Sheesh. Martyrs, thanks directly to New French Extreme director Pascal Laugier, will now forever be remembered as a French term for "women suffering GREATLY". The last time women suffered this much had to be that sexual stuntman stint I pulled in the late eighties when I hooked up a hammock in the Imperial bedchamber. But seriously, folks, there's more than enough hardcore violence against women on tap here in Pascal's 2008 effort. It's the realistic type, not the triggered third wave Tumblr feminist kind that emerges from issues like "manspreading","mansplaining, "eye-raping", or any other such nonsense that a white privileged, misogynistic, toxically masculine, cis-gendered, racist shitlord such as I find mostly hilarious. To Laugier's credit (?), he's crafted one mean sunuvabitchuva movie, unflinchingly serving up the kind of excruciating, realistic gore that'd have Bob Martin crying "Uncle!" and Chas Balun blowing chunks.

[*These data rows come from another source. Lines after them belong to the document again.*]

(** * CVE classification pipeline: [llm_classifier.py] and [llm_start.py]

    A shallow embedding of the Response Extractor ([safe_json_loads]), the
    Transport Client ([_query]), the Classifier ([CVEClassifier.classify]), the
    group loader ([process_file_group]) and the loop of [main] that drains the
    completed futures, followed by the properties of the specification.

    Conventions.
    - A Python [str] is a [string]: the bytes of its UTF-8 encoding.
    - A Python value is a [pyval]; a [dict] is an association list in
      insertion order whose keys are strings (every dict of the program comes
      from JSON or from a literal with string keys).
    - A Python computation that may raise is a [res]; one that also acts on
      the outside world is an [M], a function of the [world]. *)

From Stdlib Require Import ZArith List String Ascii Bool Lia.
Import ListNotations.
Local Open Scope string_scope.
Local Open Scope Z_scope.
#[local] Set Warnings "-register-all".

(** ** Python values *)

Module Py.

(** A float is kept as the decimal number its literal denotes, [m * 10^e]:
    the program never computes with floats read from JSON, it only tests
    them for truth. *)
Inductive pyfloat : Type :=
| FDec (m e : Z)
| FNaN
| FInf (negative : bool).

Inductive pyval : Type :=
| PNone
| PBool (b : bool)
| PInt (z : Z)
| PFloat (f : pyfloat)
| PStr (s : string)
| PList (l : list pyval)
| PDict (d : list (string * pyval)).

Definition pydict : Type := list (string * pyval).

(** The exceptions the modelled code can meet. [OSError] is the error of a
    system call (a sleep the platform refuses, a file that cannot be opened
    or written); [OtherError] stands for the remaining subclasses of
    [Exception] (the faults of the network library). *)
Inductive exn : Type :=
| AttributeError | TypeError | KeyError | IndexError
| ValueError | OverflowError | OSError | RuntimeError | OtherError.

Inductive res (A : Type) : Type :=
| Ok (a : A)
| Raise (e : exn).
Arguments Ok {A} a.
Arguments Raise {A} e.

Definition res_bind {A B} (r : res A) (k : A -> res B) : res B :=
  match r with
  | Ok a => k a
  | Raise e => Raise e
  end.

(** [float(lit) == 0.0] for a decimal literal: binary64 rounds to zero
    exactly the values of magnitude at most [2^-1075]. *)
Definition float_is_zero (f : pyfloat) : bool :=
  match f with
  | FDec m e =>
      if m =? 0 then true
      else if 0 <=? e then false
      else Z.abs m * 2 ^ 1075 <=? 10 ^ (- e)
  | FNaN => false
  | FInf _ => false
  end.

(** [bool(v)] *)
Definition truthy (v : pyval) : bool :=
  match v with
  | PNone => false
  | PBool b => b
  | PInt z => negb (z =? 0)
  | PFloat f => negb (float_is_zero f)
  | PStr s => negb (s =? "")%string
  | PList l => match l with [] => false | _ => true end
  | PDict d => match d with [] => false | _ => true end
  end.

(** [x or y] *)
Definition py_or (x y : pyval) : pyval := if truthy x then x else y.

(** *** Dictionaries *)

Fixpoint dict_lookup {V} (k : string) (d : list (string * V)) : option V :=
  match d with
  | [] => None
  | (k', v) :: d' => if (k' =? k)%string then Some v else dict_lookup k d'
  end.

(** [d[k] = v]: an existing key keeps its position. *)
Fixpoint dict_set {V} (k : string) (v : V) (d : list (string * V))
  : list (string * V) :=
  match d with
  | [] => [(k, v)]
  | (k', v') :: d' =>
      if (k' =? k)%string then (k, v) :: d' else (k', v') :: dict_set k v d'
  end.

(** [d.update(other)] *)
Definition dict_update {V} (d other : list (string * V)) : list (string * V) :=
  fold_left (fun acc kv => dict_set (fst kv) (snd kv) acc) other d.

Definition dict_keys {V} (d : list (string * V)) : list string := map fst d.

(** [x.get(k, default)] on an arbitrary value [x]: only a dict has [get]. *)
Definition py_get (x : pyval) (k : string) (default : pyval) : res pyval :=
  match x with
  | PDict d =>
      Ok (match dict_lookup k d with Some v => v | None => default end)
  | _ => Raise AttributeError
  end.

(** [x.get(k, default)] where the key [k] is itself an arbitrary value, as
    when it is read from the output template: a list or dict key is
    unhashable, and a key that is not a string is never found among string
    keys. *)
Definition py_get_val (x : pyval) (k : pyval) (default : pyval) : res pyval :=
  match x with
  | PDict d =>
      match k with
      | PList _ | PDict _ => Raise TypeError
      | PStr s =>
          Ok (match dict_lookup s d with Some v => v | None => default end)
      | _ => Ok default
      end
  | _ => Raise AttributeError
  end.

(** [x[0]] *)
Definition py_item0 (x : pyval) : res pyval :=
  match x with
  | PList l => match l with v :: _ => Ok v | [] => Raise IndexError end
  | PStr s =>
      match s with
      | String c _ => Ok (PStr (String c EmptyString))
      | EmptyString => Raise IndexError
      end
  | PDict _ => Raise KeyError
  | _ => Raise TypeError
  end.

(** [x.items()] *)
Definition py_items (x : pyval) : res (list (string * pyval)) :=
  match x with
  | PDict d => Ok d
  | _ => Raise AttributeError
  end.

(** [range(lo, hi)] *)
Definition py_range (lo hi : Z) : list Z :=
  map (fun i => lo + Z.of_nat i) (seq 0 (Z.to_nat (hi - lo))).

(** *** Strings *)

(** The double quote character. *)
Definition dquote : ascii := ascii_of_N 34.

(** [s] between double quotes. *)
Definition quoted (s : string) : string :=
  String dquote (s ++ String dquote EmptyString).

(** [sub in s] *)
Fixpoint str_contains (sub s : string) : bool :=
  if prefix sub s then true
  else match s with
       | EmptyString => false
       | String _ r => str_contains sub r
       end.

Fixpoint str_rev_onto (s acc : string) : string :=
  match s with
  | EmptyString => acc
  | String c r => str_rev_onto r (String c acc)
  end.

Definition str_rev (s : string) : string := str_rev_onto s EmptyString.

Definition byte_in (c : ascii) (lo hi : N) : bool :=
  (N.leb lo (N_of_ascii c) && N.leb (N_of_ascii c) hi)%bool.

(** The characters for which [str.isspace] holds, by the bytes of their
    encoding: U+0009..U+000D, U+001C..U+0020 in one byte; U+0085 and U+00A0
    in two; U+1680, U+2000..U+200A, U+2028, U+2029, U+202F, U+205F and U+3000
    in three. *)
Definition space1 (c : ascii) : bool :=
  (byte_in c 9 13 || byte_in c 28 32)%bool.

Definition space2 (c1 c2 : ascii) : bool :=
  (byte_in c1 194 194 && (byte_in c2 133 133 || byte_in c2 160 160))%bool.

Definition space3 (c1 c2 c3 : ascii) : bool :=
  ((byte_in c1 225 225 && byte_in c2 154 154 && byte_in c3 128 128)
   || (byte_in c1 226 226 && byte_in c2 128 128
       && (byte_in c3 128 138 || byte_in c3 168 169 || byte_in c3 175 175))
   || (byte_in c1 226 226 && byte_in c2 129 129 && byte_in c3 159 159)
   || (byte_in c1 227 227 && byte_in c2 128 128 && byte_in c3 128 128))%bool.

(** [s.lstrip()] *)
Fixpoint str_lstrip (s : string) : string :=
  match s with
  | EmptyString => EmptyString
  | String c1 r1 =>
      if space1 c1 then str_lstrip r1
      else match r1 with
           | EmptyString => s
           | String c2 r2 =>
               if space2 c1 c2 then str_lstrip r2
               else match r2 with
                    | EmptyString => s
                    | String c3 r3 =>
                        if space3 c1 c2 c3 then str_lstrip r3 else s
                    end
           end
  end.

(** The same from the right end, on the reversed string. *)
Fixpoint str_lstrip_rev (s : string) : string :=
  match s with
  | EmptyString => EmptyString
  | String c1 r1 =>
      if space1 c1 then str_lstrip_rev r1
      else match r1 with
           | EmptyString => s
           | String c2 r2 =>
               if space2 c2 c1 then str_lstrip_rev r2
               else match r2 with
                    | EmptyString => s
                    | String c3 r3 =>
                        if space3 c3 c2 c1 then str_lstrip_rev r3 else s
                    end
           end
  end.

(** [s.strip()] *)
Definition str_strip (s : string) : string :=
  str_rev (str_lstrip_rev (str_rev (str_lstrip s))).

(** [s.replace(old, new)] for a non-empty [old]: the occurrences are replaced
    from left to right without overlap. [skip] counts the characters of a
    match that are still to be dropped. *)
Fixpoint str_replace_from (old new s : string) (skip : nat) : string :=
  match s with
  | EmptyString => EmptyString
  | String c r =>
      match skip with
      | S k => str_replace_from old new r k
      | O =>
          if prefix old s
          then new ++ str_replace_from old new r (Nat.pred (length old))
          else String c (str_replace_from old new r O)
      end
  end.

Definition str_replace (s old new : string) : string :=
  str_replace_from old new s O.

(** [os.path.join(a, b)] on a POSIX system *)
Definition str_last (s : string) : option ascii :=
  match str_rev s with
  | EmptyString => None
  | String c _ => Some c
  end.

Definition path_join (a b : string) : string :=
  if prefix "/" b then b
  else match str_last a with
       | None => b
       | Some c => if Ascii.eqb c "/" then a ++ b else a ++ "/" ++ b
       end.

End Py.
Export Py.

(** ** [json.loads]

    The decoder of the standard [json] module on a [str]: RFC 8259 with the
    module's extensions [NaN], [Infinity] and [-Infinity], duplicate keys
    resolved as a [dict] does. [None] stands for any exception the decoder
    raises. Two limits of the interpreter are not modelled: its recursion
    limit on deeply nested documents and its limit on the number of digits of
    an integer literal. *)

Module Json.

Inductive parse (A : Type) : Type :=
| Parsed (a : A) (rest : string)
| SyntaxError
| OutOfFuel.
Arguments Parsed {A} a rest.
Arguments SyntaxError {A}.
Arguments OutOfFuel {A}.

Definition is_ws (c : ascii) : bool :=
  (byte_in c 32 32 || byte_in c 9 10 || byte_in c 13 13)%bool.

Fixpoint skip_ws (s : string) : string :=
  match s with
  | EmptyString => EmptyString
  | String c r => if is_ws c then skip_ws r else s
  end.

Fixpoint strip_prefix (p s : string) : option string :=
  match p, s with
  | EmptyString, _ => Some s
  | String a p', String b s' =>
      if Ascii.eqb a b then strip_prefix p' s' else None
  | String _ _, EmptyString => None
  end.

(** The rest of [s] after its first character, when that is [c]. *)
Definition starts_with (c : ascii) (s : string) : option string :=
  match s with
  | String c' r => if Ascii.eqb c' c then Some r else None
  | EmptyString => None
  end.

(** *** Numbers *)

Definition is_digit (c : ascii) : bool := byte_in c 48 57.

Definition digit_val (c : ascii) : Z := Z.of_N (N_of_ascii c) - 48.

(** Reads a possibly empty run of digits: its value on top of [acc], the
    number of digits on top of [n], and the rest. *)
Fixpoint scan_digits (s : string) (acc n : Z) : Z * Z * string :=
  match s with
  | EmptyString => (acc, n, s)
  | String c r =>
      if is_digit c then scan_digits r (10 * acc + digit_val c) (n + 1)
      else (acc, n, s)
  end.

(** A run of at least one digit. *)
Definition scan_digits1 (s : string) : option (Z * Z * string) :=
  match s with
  | String c _ => if is_digit c then Some (scan_digits s 0 0) else None
  | EmptyString => None
  end.

(** The integer part: a single zero, or a non-zero digit and further digits. *)
Definition scan_int_part (s : string) : option (Z * string) :=
  match starts_with "0" s with
  | Some r => Some (0, r)
  | None =>
      match scan_digits1 s with
      | Some (v, _, rest) => Some (v, rest)
      | None => None
      end
  end.

(** The optional fraction, a dot and at least one digit: the digits read
    as an integer, and how many they are. *)
Definition scan_frac_part (s : string) : option (Z * Z * string) :=
  match starts_with "." s with
  | Some r => scan_digits1 r
  | None => None
  end.

(** The optional exponent: e or E, an optional sign, at least one digit. *)
Definition scan_exp_part (s : string) : option (Z * string) :=
  match s with
  | String c r =>
      if (Ascii.eqb c "e" || Ascii.eqb c "E")%bool then
        let '(sgn, r1) :=
          match starts_with "+" r with
          | Some r' => (1, r')
          | None =>
              match starts_with "-" r with
              | Some r' => (-1, r')
              | None => (1, r)
              end
          end in
        match scan_digits1 r1 with
        | Some (v, _, rest) => Some (sgn * v, rest)
        | None => None
        end
      else None
  | EmptyString => None
  end.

"I've left the roast in the oven, scatterbrain that I am!" We first see young Lucie as she makes a hasty escape from years of imprisonment, abuse, and torture, landing herself in an orphanage where she befriends a girl named Anna, who discovers that her new friend is under near constant psychological siege by memories of a malnourished, disfigured woman she was unable to save when she broke loose from her captors. Fifteen years pass, and we see a grown Lucie (Mylene Jampanoi) as she wipes out an entire family with double barreled shotgun death, while Anna (Morjana Alaoui) waits elsewhere, under the impression that her psychologically effed friend only intends to keep an eye on the couple she believes to be responsible for her awful ordeal all those years ago, except that she walks in on a pulpy crime scene where Luce has to bludgeon the mother to death before her very eyes after her first homicidal swing n' miss. To compound matters, Anna isn't even sure if her pal snuffed the right folks, and she's noticed that when "the one that didn't get away" makes the scene and beats on Lucie, she's naturally doing it to herself, like a mentally balanced dame oughta. Anna tries exorcising Lucie's inner demons, but to no avail, as her friend ungracefully bows out with a self-inflicted fatal throat wound.

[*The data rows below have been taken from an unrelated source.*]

(** * Transaction store and dashboard derivation pipeline

    A shallow embedding of the client-side state layer of the personal
    finance application: the zustand store [useTransactionStore]
    (getAllTransactions / addTransaction / updateTransaction /
    deleteTransaction) and the two [useMemo] computations of
    [DashboardPage] (summary totals, filtered and sorted list).

    Conventions of the embedding.
    - A JavaScript array of records is a [list Transaction]; where
      aliasing matters (the in-place [Array.prototype.sort]) arrays live
      in a heap of references, see [Module Mem].
    - [amount] is a JavaScript number: an IEEE 754 binary64 value, with
      the rounding arithmetic of the Standard Library's [SpecFloat].
    - A time value ([Date.prototype.getTime]) is [Some ms] or [None] for
      NaN (an Invalid Date).
    - The host function that parses a date string is a parameter
      ([getTime]) of everything that sorts; [Date_getTime] is the
      date-only ISO instance ("YYYY-MM-DD") used to run the definitions.
    - [Math.random().toString(36)] is an input of [addTransaction]: the
      base-36 rendering of the draw. *)

From Stdlib Require Import ZArith SpecFloat String Ascii Sorted Permutation Lia.
From stdpp Require Import base list gmap strings sorting.

Local Open Scope string_scope.
Local Open Scope Z_scope.

(** ** Numbers *)

(** A JavaScript number is a binary64 value: a signed zero, a signed
    infinity, NaN, or a signed mantissa with an exponent. *)
Definition Number : Type := spec_float.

Y'alls chicks and yo' kuh-raaaazy hurr-weaves... The next day, after some rummaging around, Anna discovers a secret passageway under the family's house that leads to another tortured soul named Sarah, whose scars reflect lengthy bouts with the metal contraptions of torture she's long been hooked up to. Anna tries to rescue her, of course, but a carload of bad eggs rolls up and dispatches her with a gunshot in the nick of bad timing. Mademoiselle leads the sadistic pack, which she reveals to be a mystery-shrouded philosophical cult out to learn about the afterlife through the abduction, torture, and suffering of women, who would transcend the pain and suffering to offer a martyr's insight into the group's studies. They own the crimes committed against Lucie as a child, admitting that no woman yet has advanced past the victim stage, though Anna qualifies as their upcoming test subject, since she selflessly stood by her friends in their hour of need. At this point, the average horror movie would start rolling credits, some of the audience would snicker nervously as they exited, content with the belief that they could imagine what she was in for next, but there's nothing average about this one, and nothing much left to anyone's imagination, for that matter. "What'll it be? Meat tenderizer to your ass or nutcracker on your nipples?" queries Mademoiselle (Catherine Begin). Sorry about the prolonged delay 'twixt entries, kids, I've been busier than Alan Ormsby's Children Shouldn't Play With Dead Things (1972) wardrobe over here (not just hot chicks and hallucinogens, either, I'm still putting finishing touches on my other web endeavors on the horizon). Of course, earlier this year in the category of "news we didn't need to hear", it was announced that an unnecessary American remake of tonight's French New Wave Horror hit that had somehow been on the backburners since 2008, had already been filmed. As worthless as most horror remakes and sequels are, I've noticed a trend within myself to endure one every once in awhile, when possible, if only for the unintentional laughs and opportunity to snark the entire project to death as it rolls. So I can't say I'd never sit through a remake of tonight's review, I'm up for anything, at this point. If you like 'em heavy, this one's for you. Four wops. I know it seems pretty bad right now, but at least you'll never have to worry about hearing Dave Matthews ever again.